Around 1980, he recorded an album of Fats Domino favorites for Jin, titled A Lot of Dominoes, but the masters disappeared until around 1991, when the tracks were finally released (albeit only on cassette). In 2003, he recorded his first new album in over two decades. Titled Louisiana Tradition, the compact disk appeared on the CSP label of Forney, Texas, and included several new songs, as well as reworkings of vintage south Louisiana tunes like fellow swamp pop musician Bobby Charles' "Later Alligator".

In June 2006, Bernard re-recorded his spoken-word single "A Tear In The Lady's Eye", which he had originally written and recorded in 1968 as a pro-military response to anti-Vietnam War protestors. (The "Lady" of the song is the Statue of Liberty.) In the revised version, however, Bernard addressed Americans who opposed the ongoing war in Iraq. At his own expense, Bernard pressed a handful of CD singles containing the revision, which he distributed for airplay to select radio stations and programs, mainly in south Louisiana.

Many of Bernard's songs have been reissued on compact disk, both in the U.S. and abroad, and continue to receive much regional airplay. Significantly, younger generations of south Louisiana musicians, including C. C. Adcock, Marc Broussard, and Zachary Richard, have acknowledged him as a strong musical influence.

Bernard last performed in public in 2015 at the Ponderosa Stomp music festival in New Orleans. He retired from his career as a radio advertising executive in January 2018.

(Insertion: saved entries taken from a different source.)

(** Codes are found, whatever lies between them. *)
Lemma b64_codes_spec text x xs rest :
  filter b64_letter text = x :: xs ++ rest ->
  exists text', b64_codes (S (length xs)) text = Some (b64index <$> x :: xs, text') /\
    filter b64_letter text' = rest /\ (length text' < length text)%nat /\
    (b64_closed text <-> b64_closed text').
Proof.
  revert x xs. induction text as [|c text IH]; intros x xs; [done|].
  rewrite filter_cons. cbn [b64_codes]. case_decide as Hc.
  - intros [= -> Hf]. rewrite (proj2 (Z.eqb_neq _ _) Hc). destruct xs as [|y ys].
    + exists text. cbn [length b64_codes]. destruct text; (split; [done|]; split; [done|]);
        (split; [cbn; lia|]); [by cbn|]. by apply b64_closed_cons.
    + cbn [length]. destruct (IH y ys Hf) as (text' & -> & Hr & Hl & Hcl). exists text'.
      split; [done|]. split; [done|]. split; [cbn; lia|].
      rewrite b64_closed_cons; [done|]. by intros ->.
  - intros Hf. rewrite (proj2 (Z.eqb_eq _ _)) by (unfold b64_letter in Hc; lia).
    destruct (IH x xs Hf) as (text' & E & Hr & Hl & Hcl). exists text'.
    split; [done|]. split; [done|]. split; [cbn; lia|].
    rewrite b64_closed_cons; [done|]. by intros ->.
Qed.

Lemma b64_codes_none j text : filter b64_letter text = [] -> b64_codes (S j) text = None.
Proof.
  induction text as [|c text IH]; [done|]. rewrite filter_cons. case_decide as Hc; [done|].
  intros Hf. cbn [b64_codes]. rewrite (proj2 (Z.eqb_eq _ _)) by (unfold b64_letter in Hc; lia).
  by apply IH.
Qed.

Lemma b64_not_closed text : filter b64_letter text = [] -> text <> [] -> ~ b64_closed text.
Proof.
  intros Hf Hne Hc. destruct (last_is_Some text) as [_ [c Hl]]; [done|].
  unfold b64_closed in Hc. rewrite Hl in Hc. cbn in Hc.
  apply last_Some in Hl as [l ->]. rewrite filter_app, filter_cons_True in Hf by done.
  by destruct (filter b64_letter l).
Qed.

Lemma b64_bytes_3 a b c :
  0 <= a < 256 -> 0 <= b < 256 -> 0 <= c < 256 ->
  let v := Z.shiftl a 16 .| Z.shiftl b 8 .| c in
  (0 <= v >>> 18 < 64 /\ 0 <= v < 2 ^ 24) /\
  b64_bytes (v >>> 18) ((v >>> 12) .& 0x3f) ((v >>> 6) .& 0x3f) (v .& 0x3f) = LOk [a; b; c].
Proof.
  intros Ha Hb Hc v.
  assert (Hv : v = a * 2 ^ 16 + b * 2 ^ 8 + c).
  { unfold v. rewrite <- Z.lor_assoc, (lor_shiftl b c 8), lor_shiftl by lia. lia. }
  clearbody v. rewrite !Z.shiftr_div_pow2 by lia. change 0x3f with (Z.ones 6).
  rewrite !land_ones_mod by lia. split; [zdiv|]. unfold b64_bytes.
  rewrite !filter_cons_False by zdiv. cbn [filter length Z.of_nat Z.eqb].
  assert (E : Z.shiftl (v / 2 ^ 18) 18 .| Z.shiftl ((v / 2 ^ 12) mod 2 ^ 6) 12 .|
    Z.shiftl ((v / 2 ^ 6) mod 2 ^ 6) 6 .| (v mod 2 ^ 6) = v).
  { rewrite <- !Z.lor_assoc, (lor_shiftl _ (v mod 2 ^ 6)), (lor_shiftl _ _ 12), lor_shiftl by zdiv. zdiv. }
  rewrite E. unfold u8. change 0xff with (Z.ones 8). rewrite !land_ones_mod, !Z.shiftr_div_pow2 by lia.
  f_equal. repeat f_equal; zdiv.
Qed.

Lemma b64_bytes_2 a b :
  0 <= a < 256 -> 0 <= b < 256 ->
  let v := Z.shiftl a 8 .| b in
  (0 <= v >>> 10 < 64 /\ 0 <= v < 2 ^ 16 /\ 0 <= Z.shiftl (v .& 0xf) 2 < 64) /\
  b64_bytes (v >>> 10) ((v >>> 4) .& 0x3f) (Z.shiftl (v .& 0xf) 2) (-2) = LOk [a; b].
Proof.
  intros Ha Hb v.
  assert (Hv : v = a * 2 ^ 8 + b) by (unfold v; by rewrite lor_shiftl by lia).
  clearbody v. rewrite !Z.shiftr_div_pow2 by lia. change 0x3f with (Z.ones 6).
  change 0xf with (Z.ones 4). rewrite !land_ones_mod by lia.
  rewrite Z.shiftl_mul_pow2 by lia. split; [zdiv|]. unfold b64_bytes.
  rewrite !filter_cons_False, filter_cons_True by (done || zdiv). cbn [filter length Z.of_nat Z.eqb Pos.eqb].
  change 3 with (Z.ones 2). rewrite land_ones_mod by lia.
  replace (v mod 2 ^ 4 * 2 ^ 2 mod 2 ^ 2) with 0 by zdiv. cbn [Z.eqb negb orb Pos.eqb Pos.of_succ_nat].
  rewrite !Z.shiftr_div_pow2 by lia.
  assert (E : Z.shiftl (v / 2 ^ 10) 10 .| Z.shiftl ((v / 2 ^ 4) mod 2 ^ 6) 4 .|
    (v mod 2 ^ 4 * 2 ^ 2 / 2 ^ 2) = v).
  { rewrite <- !Z.lor_assoc, (lor_shiftl _ _ 4), lor_shiftl by zdiv. zdiv. }
  rewrite E. unfold u8. change 0xff with (Z.ones 8). rewrite !land_ones_mod by lia.
  f_equal. repeat f_equal; zdiv.
Qed.

Lemma b64_bytes_1 a :
  0 <= a < 256 ->
  (0 <= a >>> 2 < 64 /\ 0 <= Z.shiftl (a .& 3) 4 < 64) /\
  b64_bytes (a >>> 2) (Z.shiftl (a .& 3) 4) (-2) (-2) = LOk [a].
Proof.
  intros Ha.
  assert (H : (0 <=? a >>> 2) && (a >>> 2 <? 64) && (0 <=? Z.shiftl (a .& 3) 4) &&
    (Z.shiftl (a .& 3) 4 <? 64) && bool_decide (b64_bytes (a >>> 2) (Z.shiftl (a .& 3) 4) (-2) (-2) = LOk [a]) = true).
  { pattern a. revert a Ha. apply byte_forall. by vm_compute. }
  rewrite !andb_true_iff, bool_decide_eq_true in H. destruct H as [? ?]. split; [lia|done].
Qed.

(** One group of the encoding and what it decodes to. *)
Lemma b64_group text :
  bytes text -> text <> [] ->
  exists c0 c1 c2 c3 out text',
    lb64encode text = c0 :: [c1; c2; c3] ++ lb64encode text' /\ text = out ++ text' /\ out <> [] /\
    Forall b64_letter [c0; c1; c2; c3] /\
    b64_bytes (b64index c0) (b64index c1) (b64index c2) (b64index c3) = LOk out.
Proof.
  assert (Hm : forall v, 0 <= v .& 0x3f < 64) by (intros v; change 0x3f with (Z.ones 6); rewrite land_ones_mod; zdiv).
  assert (Heq : b64_letter 61) by done.
  intros Hb Hne. destruct text as [|a [|b [|c text]]]; [done| | |].
  - apply bytes_cons in Hb as [Ha _]. destruct (b64_bytes_1 a Ha) as [[H1 H2] H3].
    exists (b64char (a >>> 2)), (b64char (Z.shiftl (a .& 3) 4)), 61, 61, [a], [].
    split; [done|]. split; [done|]. split; [done|].
    split; [repeat constructor; (done || by apply b64_letter_char)|].
    by rewrite !b64index_char.
  - apply bytes_cons in Hb as [Ha [Hb _]%bytes_cons]. destruct (b64_bytes_2 a b Ha Hb) as [(H1 & _ & H2) H3].
    eexists _, _, _, 61, [a; b], []. split; [reflexivity|]. split; [done|]. split; [done|].
    split; [repeat constructor; (done || by apply b64_letter_char)|].
    by rewrite !b64index_char.
  - apply bytes_cons in Hb as [Ha [Hb [Hc _]%bytes_cons]%bytes_cons].
    destruct (b64_bytes_3 a b c Ha Hb Hc) as [(H1 & _) H3].
    eexists _, _, _, _, [a; b; c], text. split; [reflexivity|]. split; [done|]. split; [done|].
    split; [repeat constructor; (done || by apply b64_letter_char)|].
    by rewrite !b64index_char.
Qed.

Lemma b64_loop_spec fuel text bs :
  (length text <= fuel)%nat -> bytes bs -> filter b64_letter text = lb64encode bs ->
  b64_loop fuel text = if decide (b64_closed text) then LOk bs else LErr.
Proof.
  revert text bs. induction fuel as [|fuel IH]; intros text bs Hl Hb Hf.
  - destruct text; [|cbn in Hl; lia]. destruct bs as [|b bs]; [done|].
    destruct (b64_group (b :: bs)) as (c0 & ? & ? & ? & ? & ? & E & _); [done|done|]. by rewrite E in Hf.
  - destruct (decide (bs = [])) as [->|Hne].
    + destruct text as [|c text]; [done|]. cbn [b64_loop]. rewrite (b64_codes_none 3) by done.
      rewrite decide_False; [done|]. by apply b64_not_closed.
    + destruct (b64_group bs Hb Hne) as (c0 & c1 & c2 & c3 & out & bs' & E & -> & Ho & _ & Hd).
      rewrite E in Hf.
      destruct (b64_codes_spec text c0 [c1; c2; c3] _ Hf) as (text' & E' & Hf' & Hl' & Hcl).
      destruct text as [|c text]; [cbn in Hl'; lia|]. cbn [b64_loop length] in *. rewrite E'. cbn [fmap list_fmap].
      rewrite Hd, (IH text' bs') by (done || lia || by apply Forall_app in Hb as [_ ?]).
      destruct (decide (b64_closed text')), (decide (b64_closed (c :: text))); tauto || done.
Qed.

(** Hexadecimal decoding looks at bit 1 of the size where bit 0 is meant. *)
Lemma hex_decode_odd bs :
  bytes bs -> lfromhex (ltohex bs) = if Z.even (zlen bs) then LOk bs else LErr.
Proof.
  intros Hb. unfold lfromhex. rewrite ltohex_length, fromhex_ltohex by done.
  assert (E : (2 * zlen bs) .& 2 = 2 * (zlen bs mod 2)).
  { replace (2 * zlen bs) with (Z.shiftl (zlen bs) 1) by (rewrite Z.shiftl_mul_pow2; lia).
    transitivity (Z.shiftl (zlen bs) 1 .& Z.shiftl (Z.ones 1) 1); [done|].
    rewrite <- Z.shiftl_land, Z.land_ones, Z.shiftl_mul_pow2 by lia. change (2 ^ 1) with 2. lia. }
  rewrite E, Zmod_odd, <- Z.negb_odd. by destruct (Z.odd (zlen bs)).
Qed.

(** C16: the encodings are inverted.  base64 decodes any text whose letters are
    an encoding: characters outside the alphabet are skipped, and the text
    decodes to what was encoded when it ends with a letter; a text that goes on
    after its last letter (with a line end, say) is refused.  Hexadecimal
    decoding inverts encoding for a text of even length, and refuses the
    encoding of a text of odd length. *)
Theorem encodings_roundtrip bs :
  bytes bs ->
  (forall text, filter b64_letter text = lb64encode bs ->
     lb64decode text = if decide (b64_closed text) then LOk bs else LErr) /\
  lfromhex (ltohex bs) = if Z.even (zlen bs) then LOk bs else LErr.
Proof. intros Hb. split; [|by apply hex_decode_odd]. intros text Hf. by apply b64_loop_spec. Qed.

(** "Man" with a line end inside, and the same with the line end behind; a text
    of three bytes in hexadecimal. *)
Lemma encodings_roundtrip_witness :
  lb64decode [84; 87; 10; 70; 117] = LOk [77; 97; 110] /\
  lb64decode [84; 87; 70; 117; 10] = LErr /\ lfromhex (ltohex [77; 97; 110]) = LErr.
Proof.
  destruct (encodings_roundtrip [77; 97; 110]) as [H1 H2]; [repeat constructor; lia|].
  split; [apply (H1 [84; 87; 10; 70; 117]); by vm_compute|]. split; [apply (H1 [84; 87; 70; 117; 10]); by vm_compute|exact H2].
Defined.

(** ** Key exchange *)

Lemma mul_loop_spec fuel a b m :
  0 <= a <= P -> 0 <= b < 2 ^ Z.of_nat fuel -> 0 <= m < P ->
  mul_loop fuel a b m = Some ((m + a * b) mod P).
Proof.
  revert a b m. induction fuel as [|fuel IH]; intros a b m Ha Hb Hm.
  - assert (b = 0) as -> by (change (2 ^ Z.of_nat 0) with 1 in Hb; lia).
    cbn. rewrite Z.mul_0_r, Z.add_0_r. by rewrite Z.mod_small.
  - cbn [mul_loop]. destruct (Z.eqb_spec b 0) as [->|Hne].
    { rewrite Z.mul_0_r, Z.add_0_r. by rewrite Z.mod_small. }
    assert (HP : P < 2 ^ 64) by (unfold P; lia).
    rewrite Nat2Z.inj_succ, Z.pow_succ_r in Hb by lia.
    rewrite Z.shiftr_div_pow2 by lia. change (2 ^ 1) with 2. change 1 with (Z.ones 1) at 1.
    rewrite Z.land_ones by lia. change (2 ^ 1) with 2.
    set (m' := if negb (b mod 2 =? 0) then _ else m).
    set (a' := if a >=? u64 (P - a) then _ else _).
    assert (Hm' : 0 <= m' < P /\ exists q, m' = m + a * (b mod 2) + q * P).
    { unfold m', u64. rewrite (Z.mod_small (P - a)) by lia.
      destruct (Z.eqb_spec (b mod 2) 0) as [->|Hb1]; cbn [negb].
      - split; [done|]. exists 0. lia.
      - replace (b mod 2) with 1 by zdiv. destruct (Z.geb_spec m (P - a)); rewrite Z.mod_small by lia.
        + split; [lia|]. exists (-1). lia.
        + split; [lia|]. exists 0. lia. }
    assert (Ha' : 0 <= a' <= P /\ exists q, a' = 2 * a + q * P).
    { unfold a', u64. rewrite (Z.mod_small (P - a)) by lia.
      destruct (Z.geb_spec a (P - a)).
      - rewrite Zminus_mod_idemp_l, Z.mod_small by lia. split; [lia|]. exists (-1). lia.
      - rewrite Z.mod_small by lia. split; [lia|]. exists 0. lia. }
    clearbody m' a'. destruct Hm' as [Hm' [q1 E1]], Ha' as [Ha' [q2 E2]].
    rewrite IH by (done || zdiv). f_equal. rewrite E1, E2.
    assert (Hb2 : b = 2 * (b / 2) + b mod 2) by (apply Z_div_mod_eq_full).
    rewrite <- (Z_mod_plus_full (m + a * b) (q1 + q2 * (b / 2))). f_equal.
    replace (a * b) with (a * (2 * (b / 2) + b mod 2)) by (by rewrite <- Hb2). ring.
Qed.

Lemma mul_mod_p_spec a b :
  0 <= a <= P -> 0 <= b < 2 ^ 64 -> mul_mod_p a b = Some ((a * b) mod P).
Proof. intros Ha Hb. apply (mul_loop_spec 64); [done|done|unfold P; lia]. Qed.

(** Squaring and multiplying. *)
Lemma pow_half p a b t :
  0 < p -> 1 <= b / 2 -> t mod p = a ^ (b / 2) mod p ->
  (b mod 2 = 0 -> (t * t) mod p = a ^ b mod p) /\
  (b mod 2 = 1 -> ((t * t) mod p * a) mod p = a ^ b mod p).
Proof.
  intros Hp Hb Et.
  assert (Eb : b = 2 * (b / 2) + b mod 2) by (apply Z_div_mod_eq_full).
  assert (Esq : (t * t) mod p = (a ^ (b / 2) * a ^ (b / 2)) mod p).
  { rewrite Z.mul_mod, Et, <- Z.mul_mod by lia. done. }
  rewrite Esq, <- Z.pow_add_r by lia. split; intros E; rewrite E in Eb.
  - f_equal. f_equal. lia.
  - rewrite Zmult_mod_idemp_l. rewrite <- (Z.pow_1_r a) at 2. rewrite <- Z.pow_add_r by lia.
    f_equal. f_equal. lia.
Qed.

(** The power, and that it is reduced when the base is. *)
Lemma pow_mod_p_spec fuel a b :
  0 <= a <= P -> 1 <= b < 2 ^ Z.of_nat fuel ->
  exists r, pow_mod_p fuel a b = Some r /\ 0 <= r <= P /\ (a < P -> r < P) /\ r mod P = a ^ b mod P.
Proof.
  intros Ha. revert b. induction fuel as [|fuel IH]; intros b Hb.
  { change (2 ^ Z.of_nat 0) with 1 in Hb. lia. }
  assert (HP : 0 < P < 2 ^ 64) by (unfold P; lia).
  rewrite Nat2Z.inj_succ, Z.pow_succ_r in Hb by lia.
  cbn [pow_mod_p]. destruct (Z.eqb_spec b 1) as [->|Hb1].
  { exists a. rewrite Z.pow_1_r. done. }
  rewrite Z.shiftr_div_pow2 by lia. change (2 ^ 1) with 2.
  assert (Hb2 : 1 <= b / 2 < 2 ^ Z.of_nat fuel).
  { split; [apply Z.div_le_lower_bound|apply Z.div_lt_upper_bound]; lia. }
  pose proof (Z.mod_pos_bound b 2 ltac:(lia)) as Hbm.
  destruct (IH (b / 2) Hb2) as (t & E & Ht & Hr & Et).
  pose proof (Z.mod_pos_bound (t * t) P ltac:(lia)) as Htt.
  destruct (pow_half P a b t) as [Heven Hodd]; [lia|lia|done|].
  exists (if negb (b mod 2 =? 0) then ((t * t) mod P * a) mod P else (t * t) mod P).
  split.
  - apply bind_Some. exists t. split; [exact E|].
    apply bind_Some. exists ((t * t) mod P). split; [apply mul_mod_p_spec; lia|].
    destruct (negb _); [|done]. apply mul_mod_p_spec; lia.
  - destruct (Z.eqb_spec (b mod 2) 0) as [E0|E0]; cbn [negb].
    + rewrite Z.mod_mod, Heven by lia. split; [lia|]. split; [lia|done].
    + pose proof (Z.mod_pos_bound ((t * t) mod P * a) P ltac:(lia)) as Hta.
      rewrite Z.mod_mod by lia. split; [lia|]. split; [lia|]. apply Hodd. lia.
Qed.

On , Bernard's son announced his father's death, following a short illness. Bernard was 79.

==Selected discography==
===Singles===
- "All Night In Jail"/"Set Me Free", Carl, (matrix numbers J8OW-1229/J8OW-1230 [issued w/o record number]), 1957.
- "Linda Gail"/"Little Bitty Mama", Carl, (matrix numbers H8OW-2441/H8OW-2442 [issued w/o record number]), 1957.
- "This Should Go On Forever"/"Pardon Mr. Gordon", Jin 105, 1958; Argo 5327, 1959.
- "You're On My Mind", Argo 5338, 1959.
- "One More Chance", Mercury 71507, 1959.
- "Colinda"/"Who's Gonna Rock My Baby", Hall-Way 1902, 1962. ("Colinda" also on Tomorrow's Hits (Vee-Jay Records album))
- "Fais Do Do"/"New Orleans Jail", Hall-Way 1906, 1962.
- "Forgive", Hall 1915, 1962.
- "Diggy Liggy Lo", Hall 1917, 1963.
- "Our Teenage Love"/"Doing The Oo-Wa-Woo", Tear Drop 3044, 1964.
- "You're The Reason I'm in Love"/"My Jole Blon", Tear Drop 3052, 1965.
- "No Money Down"/"Little Green Man", Tear Drop 3060, 1965.
- "Recorded in England"/"This Should Go On Forever", Tear Drop 3117, 1965.
- "Recorded in England"/"Somebody Wrote That Song for Me", Arbee 101, 1965.
- "These Were Our Songs"/"Just Another Lie", Arbee 105, 1966.
- "These Were Our Songs"/"Recorded in England", Scepter 12195, 1967.
- "Papa Thibodeaux", Copyright 2316, 1968.
- "Congratulations To You Darling", Jin 232, 1968.
- "New Orleans Jail"/"Big Mamou", Jin 240, 1969.
- "Sometimes I Talk in My Sleep", Jin 325, 1975.

===LPs===
- Rod Bernard, Jin 4007, ca. 1965.
- Country Lovin, Jin 9008, 1974.
- Night Lights and Love Songs, Jin 9010, 1975.
- Boogie in Black and White [with Clifton Chenier], Jin 9014, 1976.
- This Should Go On Forever And Other Bayou Classics, Crazy Cajun 1086, 1978.

===Cassettes===
- A Lot of Dominos, Jin 4012, 1991.

===CDs===
(* = compilation)

- Swamp Rock 'n' Roller, Ace [UK] CDCHD 488, 1994.*
- The Essential Collection, Jin 9056, 1998.*
- Cajun Blue, Edsel 593 [UK], 1999.*
- Louisiana Tradition, CSP 1018, 1999.
- Boogie in Black and White [with Clifton Chenier], Jin 9014, 1976; issued on CD, 2014.